Metal release from dolomites at high partial-pressures of CO2

The potential for metal release associated with CO₂ leakage from underground storage formations into shallow aquifers is an important consideration in assessment of risk associated with CO₂ sequestration. Metal release can be driven by acidification of groundwaters caused by dissolution of CO₂ and subsequent dissociation of carbonic acid. Thus, acidity is considered one of the main drivers for water quality degradation when evaluating potential impacts of CO₂ leakage. Dissolution of carbonate minerals buffers the increased acidity. Thus, it is generally thought that carbonate aquifers will be less impacted by CO₂ leakage than non-carbonate aquifers due to their high buffering potential.

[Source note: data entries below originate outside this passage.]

(* ===== verification/Net.v ===== *)
(** * The network stack (src/kernel/net/net.c)

    ARP, IPv4, ICMP, DNS, NTP and the TCP client, over an interface for the
    network device and the cancellation flag.  A received packet is the list of
    its bytes; a read outside it is [Undefined], and so is a store outside one
    of the fixed-size local buffers.  A frame the code fills in field by field
    is the concatenation of its fields.

    Sending resolves the next hop, which polls the device, which processes
    packets, which may send: the code that can end up polling takes [poll] as
    an argument, and [network_poll] ties the knot, [fuel] calls deep. *)

From stdpp Require Import base numbers list strings.
From Stdlib Require Import ZArith Lia.
From S2P Require Import Prelude Effects.

(** ** The device *)

Class NetDev (D : Type) := {
  netdev_init : D -> bool * D;
  netdev_mac : D -> list Z;
  netdev_send : list Z -> D -> bool * D;
  netdev_receive : nat -> D -> option (list Z) * D;
  process_cancel_requested : D -> bool * D
}.

(** ** Constants and state *)

Definition ip : Z := 0x0f02000a.
Definition gateway : Z := 0x0202000a.
Definition dns_server : Z := 0x0302000a.
Definition netmask : Z := 0x00ffffff.

Definition NETWORK_NTP_OK : Z := 1.
Definition NETWORK_NTP_DOWN : Z := -1.
Definition NETWORK_NTP_DNS : Z := -2.
Definition NETWORK_NTP_ROUTE : Z := -3.
Definition NETWORK_NTP_SEND : Z := -4.
Definition NETWORK_NTP_TIMEOUT : Z := -5.
Definition NETWORK_NTP_SHORT : Z := -6.
Definition NETWORK_NTP_MODE : Z := -7.
Definition NETWORK_NTP_LEAP : Z := -8.
Definition NETWORK_NTP_STRATUM : Z := -9.
Definition NETWORK_NTP_ORIGIN : Z := -10.
Definition NETWORK_NTP_TIMESTAMP : Z := -11.

Record neighbor_t := Neighbor { n_ip : Z; n_mac : list Z; n_valid : bool }.

Record ping_t := Ping {
  sequence : Z; reply_sequence : Z; ping_error : bool; ping_error_type : Z; ping_error_code : Z
}.

Record dns_t := Dns { dns_reply_id : Z; dns_reply_status : Z; dns_reply_address : Z }.
(** ** Time arithmetic *)

(** A value of a signed 64-bit expression: overflow has no meaning. *)
Definition int64 (v : Z) : outcome Z := if (- 2 ^ 63 <=? v) && (v <? 2 ^ 63) then Ok v else Undefined.

Definition ntp_from_ns (ns : Z) : Z :=
  let sec := u64 (u64 (Z.quot ns NS_SECOND) + NTP_EPOCH) in
  let frac := u64 (Z.rem ns NS_SECOND) in
  Z.lor (u64 (Z.shiftl sec 32)) (u64 (Z.shiftl frac 32) / NS_SECOND).

Definition fixed_delta_ns (a b : Z) : Z :=
  let d := s64 (u64 (a - b)) in
  Z.quot d 4294967296 * NS_SECOND + Z.quot (Z.rem d 4294967296 * NS_SECOND) 4294967296.

Section service.

Context {E : Type} `{TimeEnv E}.

#[local] Abbreviation T := (M (timed E)).

Definition lift_t {A} (o : outcome A) : T A := fun s => do a <- o; Ok (a, s).
Definition set_env (e : E) (s : timed E) : timed E :=
  Timed e (timed_running s) (cfg s) (tbase s) (sync s) (twall s).
Definition set_cfg (f : config -> config) : T unit :=
  modify (fun s => Timed (env s) (timed_running s) (f (cfg s)) (tbase s) (sync s) (twall s)).
Definition set_sync (f : ntp_sync -> ntp_sync) : T unit :=
  modify (fun s => Timed (env s) (timed_running s) (cfg s) (tbase s) (f (sync s)) (twall s)).
Definition set_wall (f : wall -> wall) : T unit :=
  modify (fun s => Timed (env s) (timed_running s) (cfg s) (tbase s) (sync s) (f (twall s))).
Definition in_env {A} (f : E -> A * E) : T A := fun s => let '(a, e) := f (env s) in Ok (a, set_env e s).

Definition cpu_hz (e : E) : Z :=
  if 0x16 <=? cpuid 0 e then
    let a := cpuid 0x16 e in if a =? 0 then 1000000000 else u64 (a * 1000000)
  else 1000000000.

Definition elapsed_ns (hz ticks : Z) : outcome Z :=
  if hz =? 0 then Undefined else
  Ok (u64 (u64 (ticks / hz * 1000000000) + u64 (ticks mod hz * 1000000000) / hz)).

Definition timed_monotonic_ns : T Z :=
  let! tsc := in_env rdtsc in
  let! s := get in
  lift_t (elapsed_ns (tsc_hz (tbase s)) (u64 (tsc - base_tsc (tbase s)))).

Definition timed_get_realtime_ns : T (option Z) :=
  let! s := get in
  if negb (timed_running s) then ret None else
  let! m := timed_monotonic_ns in
  let! v := lift_t (int64 (s64 (u64 (base_utc_ns (tbase s) + m)) + realtime_correction_ns (sync s))) in
  ret (Some v).

Definition load_config : T unit :=
  let! s := get in
  if configured (cfg s) then ret tt else
  set_cfg (fun c => Config true (enabled c) (timeout_ms c) (retries c) (sync_interval c) (server c)) ;;
  let! s := get in
  let! c := lift_t (match fs_find (text "etc/ntp.conf") (env s) with Some d => parse_config d (cfg s) | None => Ok (cfg s) end) in
  let! c := lift_t (if varfs_mounted (env s) then
                      match varfs_load (text "/var/lib/os64/ntp.conf") 512 (env s) with
                      | Some d => parse_config d c | None => Ok c
                      end
                    else Ok c) in
  set_cfg (fun _ => c).

(** A store past the 192-byte buffer is [Undefined]. *)
Definition config_text (c : config) : outcome (list Z) :=
  let b := text "server=" ++ server c ++ [10] ++ text "enabled=" ++ (if enabled c then text "true" else text "false") ++ [10] in
  if Nat.leb (length b) 192 then Ok b else Undefined.

Definition save_config : T bool :=
  let! s := get in
  let! b := lift_t (config_text (cfg s)) in
  if negb (varfs_mounted (env s)) then ret false else
  let! ok := in_env (varfs_store (text "/var/lib/os64/ntp.conf") b) in
  if negb ok then ret false else in_env varfs_sync.

Definition timed_init : T unit :=
  fun s =>
    let e := env s in
    let hz := cpu_hz e in
    let '(tsc, e) := rdtsc e in
    let c := cfg s in
    let c := Config false (enabled c) (timeout_ms c) (retries c) (sync_interval c) (server c) in
    let y := sync s in
    let y := Sync false 0 0 0 0 0 0 (last_address y) (last_stratum y) 0 in
    let '(ok, raw, e) := read_rtc e in
    match ok, raw with
    | true, Some t =>
      do v <- to_epoch t;
      Ok (tt, Timed e true c (Base tsc (u64 (v * 1000000000)) hz) y (Wall t true 1 0))
    | _, _ => Ok (tt, Timed e true c (Base tsc 0 hz) y (Wall (clock (twall s)) false 0 0))
    end.
Lemma keeps_query n name t1 spins last : forall k : Z * option network_ntp_result_t -> T Z, (forall r, keeps (k r)) ->
  keeps (let! r := (fun s => do '(r, e) <- query_retry n name t1 spins last (env s); Ok (r, set_env e s)) in k r).
Proof.
  intros k Hk. apply keeps_bind; [|done]. intros s a s' Hs. destruct (query_retry _ _ _ _ _ _) as [[r e]| |]; cbn; try done.
  by intros [= _ <-].
Qed.

Create HintDb keeps.
#[local] Hint Resolve keeps_ret keeps_sync keeps_wall keeps_running keeps_load keeps_when keeps_failed keeps_lift keeps_env
  : keeps.
#[local] Hint Resolve monotonic_reads realtime_reads : keeps.
#[local] Hint Extern 1 (keeps timed_monotonic_ns) => apply keeps_reads, monotonic_reads : keeps.
#[local] Hint Extern 1 (keeps timed_get_realtime_ns) => apply keeps_reads, realtime_reads : keeps.

(** One statement of a program. *)
Ltac keep :=
  match goal with
  | |- keeps (let! s := get in _) => apply keeps_get; intros ? ?
  | |- keeps (bind (when _ _) _) => apply keeps_bind; [apply keeps_when|intros ?]
  | |- keeps (bind _ _) => apply keeps_bind; [solve [auto with keeps nocore]|intros ?]
  | |- keeps (when _ _) => apply keeps_when
  | |- keeps (if ?b then _ else _) => destruct b
  | |- keeps (match ?o with Some _ => _ | None => _ end) => destruct o
  | |- keeps _ => solve [auto with keeps nocore]
  end.

Lemma keeps_timed_sync : keeps timed_sync.
Proof.
  unfold timed_sync. apply keeps_bind; [apply keeps_load|intros _]. apply keeps_get. intros s Hs.
  destruct (_ || _); [apply keeps_failed|]. apply keeps_bind; [auto with keeps|]. intros [t1|]; [|apply keeps_ret].
  apply keeps_get. intros s1 Hs1. apply keeps_bind.
  { intros s2 a s3 Hs2. destruct (query_retry _ _ _ _ _ _) as [[r e]| |]; cbn; try done. by intros [= _ <-]. }
  intros [result reply]. destruct (negb _); [repeat keep|]. destruct reply as [reply|]; [|by intros ? ? ? ?]. repeat keep.
Qed.
#[local] Hint Resolve keeps_timed_sync : keeps.

Lemma keeps_timed_poll : keeps timed_poll.
Proof. unfold timed_poll. assert (keeps refresh_clock) by (unfold refresh_clock; repeat keep). repeat keep. Qed.
#[local] Hint Resolve keeps_timed_poll : keeps.
(* ===== verification/Ps2Theorems.v ===== *)
(** * The PS/2 mouse: packets from a stream of bytes *)

From stdpp Require Import base numbers list.
From Stdlib Require Import ZArith Lia.
From S2P Require Import Prelude Effects Ports Ps2.

(** A controller with bytes of the mouse waiting: the status says so, and the
    data port takes the first. *)
Class MouseWire (D : Type) `{Ports D} := {
  mbytes : D -> list Z;
  status_keeps d : mbytes (snd (inb PS2_STATUS_PORT d)) = mbytes d;
  status_full d : mbytes d <> [] ->
    Z.land (u8 (fst (inb PS2_STATUS_PORT d))) 0x01 <> 0 /\ Z.land (u8 (fst (inb PS2_STATUS_PORT d))) 0x20 <> 0;
  data_takes d b l : mbytes d = b :: l -> u8 (fst (inb PS2_DATA_PORT d)) = b /\ mbytes (snd (inb PS2_DATA_PORT d)) = l
}.

Record packet := Packet { p0 : Z; p1 : Z; p2 : Z }.
Definition bytes_of (p : packet) : list Z := [p0 p; p1 p; p2 p].
(** The first byte of a packet has bit 3 set. *)
Definition starts (p : packet) : Prop := Z.land (p0 p) 0x08 <> 0.
Definition report (p : packet) : option (Z * Z * Z) := packet_event (p0 p) (p1 p) (p2 p).

Section mouse.

Context {D : Type} `{Ports D}.

(** The packet buffer is never written outside. *)
Record packet_ok (s : ps2 D) : Prop := {
  ok_size : (mouse_packet_size s <= 2)%nat; ok_length : length (mouse_packet s) = 3%nat
}.

(** What a byte does to the packet. *)
Lemma mouse_byte_step s v :
  packet_ok s ->
  exists r s', mouse_byte v s = Ok (r, s') /\ packet_ok s' /\ ps2_dev s' = ps2_dev s /\ mouse_ok s' = mouse_ok s.
Proof.
  intros [Hn Hl]. unfold mouse_byte, bind at 1, get.
  destruct (_ && _); [by eexists None, s|]. rewrite (proj2 (Nat.ltb_lt _ _)) by lia. cbn [negb].
  unfold bind at 1, modify. destruct (Nat.eqb_spec (mouse_packet_size s + 1) 3) as [He|Hne]; cbn [negb].
  - unfold bind, set_mouse, modify. cbn [mouse_packet ps2_dev controller_ok keyboard_ok mouse_ok mouse_packet_size].
    destruct (mouse_packet s) as [|a [|b [|c [|? ?]]]]; try done. replace (mouse_packet_size s) with 2%nat by lia.
    cbn. eexists _, _. split; [done|]. split; [|done]. by constructor; cbn; [lia|].
  - eexists None, _. split; [done|]. split; [|done]. constructor; cbn; [lia|by rewrite length_insert].
Qed.

Lemma mouse_poll_step s :
  packet_ok s -> exists r s', ps2_mouse_poll s = Ok (r, s') /\ packet_ok s' /\ mouse_ok s' = mouse_ok s.
Proof.
  intros Hok. assert (Hdev : forall d, packet_ok (on_dev d s)) by (intros d; destruct Hok; by constructor).
  unfold ps2_mouse_poll, bind at 1, get. destruct (mouse_ok s) eqn:Hm; cbn [negb]; [|by exists None, s].
  unfold bind at 1, port_in at 1. destruct (inb PS2_STATUS_PORT (ps2_dev s)) as [st d].
  destruct (_ || _); [by exists None, (on_dev d s)|]. unfold bind, port_in.
  destruct (inb PS2_DATA_PORT (ps2_dev (on_dev d s))) as [v d2].
  destruct (mouse_byte_step (on_dev d2 (on_dev d s)) (u8 v)) as (r&s'&E1&Hok'&_&Hm'); [by destruct Hok|].
  exists r, s'. rewrite Hm'. done.
Qed.

(** Polls, and the events they report. *)
Fixpoint polls (n : nat) : M (ps2 D) (list (Z * Z * Z)) :=
  match n with
  | O => ret []
  | S n => let! r := ps2_mouse_poll in let! l := polls n in ret (match r with Some e => e :: l | None => l end)
  end.

Context `{!MouseWire D}.

Record between (l : list Z) (s : ps2 D) : Prop := {
  b_mouse : mouse_ok s = true; b_size : mouse_packet_size s = 0%nat; b_length : length (mouse_packet s) = 3%nat;
  b_bytes : mbytes (ps2_dev s) = l
}.

(** A poll with a byte waiting hands it to the packet. *)
Lemma poll_byte s b l :
  mouse_ok s = true -> mbytes (ps2_dev s) = b :: l ->
  exists d, mbytes d = l /\ ps2_mouse_poll s = mouse_byte b (on_dev d s).
Proof.
  intros Hm Hb. unfold ps2_mouse_poll, bind at 1, get. rewrite Hm. cbn [negb]. unfold bind at 1, port_in at 1.
  pose proof (status_keeps (ps2_dev s)) as Hk. destruct (status_full (ps2_dev s)) as [H1 H2]; [by rewrite Hb|].
  destruct (inb PS2_STATUS_PORT (ps2_dev s)) as [st d]. cbn [fst snd] in *.
  rewrite (proj2 (Z.eqb_neq _ _) H1), (proj2 (Z.eqb_neq _ _) H2). cbn [orb]. unfold bind, port_in. cbn [ps2_dev on_dev].
  destruct (data_takes d b l) as [Hv Hl]; [by rewrite Hk|]. destruct (inb PS2_DATA_PORT d) as [v d2]. cbn [fst snd] in *.
  exists d2. by rewrite Hv.
Qed.

Lemma polls_noise noise rest s n :
  Forall (fun b => Z.land b 0x08 = 0) noise -> between (noise ++ rest) s ->
  exists s', between rest s' /\ polls (length noise + n) s = polls n s'.
Proof.
  intros Hn. revert s. induction Hn as [|b noise Hb _ IH]; intros s Hs; [by exists s|].
  destruct Hs as [Hm H0 Hl Hbs]. destruct (poll_byte s b (noise ++ rest) Hm Hbs) as (d&Hd&Hp).
  destruct (IH (on_dev d s)) as (s'&Hs'&Hrun); [by constructor|]. exists s'. split; [done|].
  cbn [length Nat.add polls]. unfold bind at 1. rewrite Hp. unfold mouse_byte, bind at 1, get. cbn [mouse_packet_size on_dev].
  rewrite H0, Hb. cbn [Nat.eqb andb]. change (0 =? 0) with true. cbn iota. unfold ret at 1. unfold bind at 1. rewrite Hrun.
  by destruct (polls n s') as [[l s2]| |].
Qed.

Lemma polls_packet p rest s n :
  starts p -> between (bytes_of p ++ rest) s ->
  exists s', between rest s' /\
    polls (3 + n) s = (let! l := polls n in ret (match report p with Some e => e :: l | None => l end)) s'.
Proof.
  intros Hp [Hm H0 Hl Hbs]. unfold starts in Hp. unfold bytes_of in Hbs. cbn [app] in Hbs.
  destruct (poll_byte s _ _ Hm Hbs) as (d1&Hd1&Hp1).
  destruct s as [d c k m pk sz]. cbn [on_dev ps2_dev mouse_ok mouse_packet mouse_packet_size controller_ok keyboard_ok] in *. subst m sz.
  destruct pk as [|x [|y [|z [|? ?]]]]; try done.
  destruct (poll_byte (Ps2 d1 c k true [p0 p; y; z] 1) _ _ eq_refl Hd1) as (d2&Hd2&Hp2).
  destruct (poll_byte (Ps2 d2 c k true [p0 p; p1 p; z] 2) _ _ eq_refl Hd2) as (d3&Hd3&Hp3).
  exists (Ps2 d3 c k true [p0 p; p1 p; p2 p] 0). split; [by constructor|].
  assert (E1 : ps2_mouse_poll (Ps2 d c k true [x; y; z] 0) = Ok (None, Ps2 d1 c k true [p0 p; y; z] 1)).
  { rewrite Hp1. unfold mouse_byte, bind, get. cbn. by rewrite (proj2 (Z.eqb_neq _ _) Hp). }
  assert (E2 : ps2_mouse_poll (Ps2 d1 c k true [p0 p; y; z] 1) = Ok (None, Ps2 d2 c k true [p0 p; p1 p; z] 2)) by (by rewrite Hp2).
  assert (E3 : ps2_mouse_poll (Ps2 d2 c k true [p0 p; p1 p; z] 2) = Ok (report p, Ps2 d3 c k true [p0 p; p1 p; p2 p] 0)) by (by rewrite Hp3).
  cbn [Nat.add polls]. unfold bind. rewrite E1, E2, E3. destruct (polls n _) as [[l s2]| |]; done.
Qed.

Lemma polls_packets ps rest s n :
  Forall starts ps -> between (concat (map bytes_of ps) ++ rest) s ->
  exists s', between rest s' /\
    polls (3 * length ps + n) s = (let! l := polls n in ret (omap report ps ++ l)) s'.
Proof.
  intros Hps. revert s n. induction Hps as [|p ps Hp _ IH]; intros s n Hs.
  - exists s. split; [done|]. cbn. unfold bind. by destruct (polls n s) as [[l s2]| |].
  - cbn [map concat] in Hs. rewrite <- app_assoc in Hs.
    destruct (polls_packet p _ s (3 * length ps + n) Hp Hs) as (s1&Hs1&E1).
    destruct (IH s1 n Hs1) as (s2&Hs2&E2). exists s2. split; [done|].
    replace (3 * length (p :: ps) + n)%nat with (3 + (3 * length ps + n))%nat by (cbn [length]; lia). rewrite E1.
    unfold bind. rewrite E2. unfold bind. destruct (polls n s2) as [[l s3]| |]; [|done|done]. cbn [ret omap list_omap].
    by destruct (report p).
Qed.

(** C18. The mouse packets come through.  With the mouse on and a packet not yet
    begun, bytes that cannot start a packet are skipped, and from the first
    packet on every three bytes are reported as one movement with the two's
    complement of the second byte, the negated one of the third and the three
    button bits, in order; packets whose movement overflowed report nothing.
    And whatever the device sends, a poll returns and never writes outside the
    packet buffer. *)
Theorem mouse_reports_packets (noise : list Z) (ps : list packet) (s : ps2 D) :
  Forall (fun b => Z.land b 0x08 = 0) noise -> Forall starts ps -> between (noise ++ concat (map bytes_of ps)) s ->
  (exists s', polls (length noise + 3 * length ps) s = Ok (omap report ps, s') /\ between [] s') /\
  (forall s0, packet_ok s0 -> exists r s', ps2_mouse_poll s0 = Ok (r, s') /\ packet_ok s').
Proof.
  intros Hn Hps Hs. split.
  - destruct (polls_noise noise _ s (3 * length ps) Hn Hs) as (s1&Hs1&->).
    rewrite <- (app_nil_r (concat _)) in Hs1. destruct (polls_packets ps [] s1 0 Hps Hs1) as (s2&Hs2&E2).
    rewrite Nat.add_0_r in E2. exists s2. split; [|done]. rewrite E2. unfold bind. cbn [polls ret]. by rewrite app_nil_r.
  - intros s0 Hs0. destruct (mouse_poll_step s0 Hs0) as (r&s'&?&?&_). by exists r, s'.
Qed.

End mouse.

(** ** A controller for the witness: a queue of mouse bytes *)

Definition wire_byte (l : list Z) : Z := default 0 (head l).

#[export] Instance queue_ports : Ports (list Z) := {
  inb p l := if p =? PS2_STATUS_PORT then (match l with [] => 0 | _ => 0x21 end, l) else (wire_byte l, drop 1 l);
  outb _ _ l := l;
  inw _ l := (0, l);
  outw _ _ l := l
}.

(** The bytes the queue delivers are eight bits wide. *)
#[export] Instance queue_wire : MouseWire (list Z).
Proof.
  refine {| mbytes := map u8 |}.
  - done.
  - by intros [|b l].
  - by intros [|b l] x y [= <- <-].
Defined.

Lemma mouse_witness :
  exists s', polls 7 (Ps2 [0x07; 0x09; 5; 0xfe; 0x48; 1; 1] true true true [0; 0; 0] 0) = Ok ([(5, 2, 1)], s') /\ between [] s'.
Proof.
  apply (mouse_reports_packets [0x07] [Packet 0x09 5 0xfe; Packet 0x48 1 1]).
  - by repeat constructor.
  - repeat constructor; discriminate.
  - by constructor.
Defined.
(* ===== verification/Vfs.v ===== *)
(** * The virtual file system (src/kernel/fs/vfs.c and vfs_access.c)

    The tree is put together from the temporary file system, which is modelled in
    Tmpfs.v, and from the backends and the account data of the interface
    [VfsEnv].  Every access goes through [vfs_check_permission].  A pointer moved
    past the end of a path is [Undefined]. *)

From stdpp Require Import base numbers list gmap strings.
From Stdlib Require Import ZArith Lia.
From S2P Require Import Prelude Effects Tmpfs.

Inductive auth_role_t := AUTH_ROOT | AUTH_ADMIN | AUTH_POWER | AUTH_STANDARD | AUTH_GUEST.
Inductive vfs_backend_t := VFS_INITRAMFS | VFS_FAT32 | VFS_RAMFS | VFS_EXT2 | VFS_TMPFS | VFS_PROCFS | VFS_DEVFS.

Definition AUTH_GROUP_ROOT : Z := Z.shiftl 1 0.
Definition AUTH_GROUP_ADMIN : Z := Z.shiftl 1 1.
Definition AUTH_GROUP_USERS : Z := Z.shiftl 1 2.

Definition VFS_TYPE_FILE : Z := 0.
Definition VFS_TYPE_DIRECTORY : Z := 1.
Definition VFS_TYPE_CHAR_DEVICE : Z := 2.
Definition VFS_TYPE_BLOCK_DEVICE : Z := 3.
Definition VFS_WRITE_ERROR : Z := 0.
Definition VFS_WRITE_OK : Z := 1.
Definition VFS_WRITE_NO_SPACE : Z := -1.
Definition VFS_ACCESS_EXECUTE : Z := 1.
Definition VFS_ACCESS_WRITE : Z := 2.
Definition VFS_ACCESS_READ : Z := 4.

Record vfs_stat_t := Stat { st_size : nat; st_mode : Z; st_uid : Z; st_gid : Z; st_type : Z; st_backend : vfs_backend_t }.

Record disk_file_t := DiskFile { df_name : list Z; df_size : nat; df_type : Z }.
Record fs_file_t := FsFile { ff_name : list Z; ff_data : list Z; ff_type : Z }.

(** Accounts, and the backends: [varfs_paths], [disk_files], [fs_files] and
    [procfs_names] are what the functions with an index go through. *)
Class VfsEnv (E : Type) := {
  auth_is_root : E -> bool; auth_getuid : E -> Z; auth_getgid : E -> Z; auth_getgroups : E -> Z;
  auth_current_role : E -> auth_role_t; auth_umask : E -> Z;
  auth_lookup : list Z -> E -> option (Z * Z);
  varfs_type : E -> list Z;
  varfs_paths : E -> list (list Z);
  varfs_stat : list Z -> E -> option (nat * Z * Z * Z);
  varfs_load : list Z -> nat -> E -> option (list Z);
  varfs_store : list Z -> list Z -> E -> bool * E;
  varfs_remove : list Z -> E -> bool * E;
  varfs_chmod : list Z -> Z -> E -> bool * E;
  varfs_chown : list Z -> Z -> Z -> bool -> bool -> E -> bool * E;
  disk_files : E -> list disk_file_t;
  disk_load : list Z -> E -> option (list Z);
  disk_store : list Z -> list Z -> E -> bool * E;
  disk_remove : list Z -> E -> bool * E;
  fs_files : E -> list fs_file_t;
  fs_find : list Z -> E -> option fs_file_t;
  procfs_names : E -> list (list Z);
  procfs_read : list Z -> nat -> E -> option (list Z);
  random_read : nat -> E -> option (list Z) * E;
  random_mix : list Z -> E -> bool * E
}.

However, dissolution of carbonate minerals can also release trace metals, often present as impurities in the carbonate crystal structure, into solution. The impact of the release of trace metals through this mechanism on water quality remains relatively unknown. In a previous study we demonstrated that calcite dissolution contributed more metal release into solution than sulfide dissolution or desorption when limestone samples were dissolved in elevated CO₂ conditions. The study presented in this paper expanded our work to dolomite formations and details a thorough investigation on the role of mineral composition and mechanisms on trace element release in the presence of CO₂. Detailed characterization of samples from dolomite formations demonstrated stronger associations of metal releases with dissolution of carbonate mineral phases relative to sulfide minerals or surface sorption sites. Aqueous concentrations of Sr²⁺, CO²⁺, Mn²⁺, Ni²⁺, Tl⁺, and Zn²⁺ increased when these dolomite rocks were exposed to elevated concentrations of CO₂. The aqueous concentrations of these metals correlate to aqueous concentrations of Ca²⁺ throughout the experiments. All of the experimental evidence points to carbonate minerals as the dominant source of metals from these dolomite rocks to solution under experimental CO₂ leakage conditions. Aqueous concentrations of Ca²⁺ and Mg²⁺ predicted from numerical simulation of kinetic dolomite dissolution match those observed in the experiments when the surface area is three to five orders of magnitude lower than the surface area of the samples measured by gas adsorption.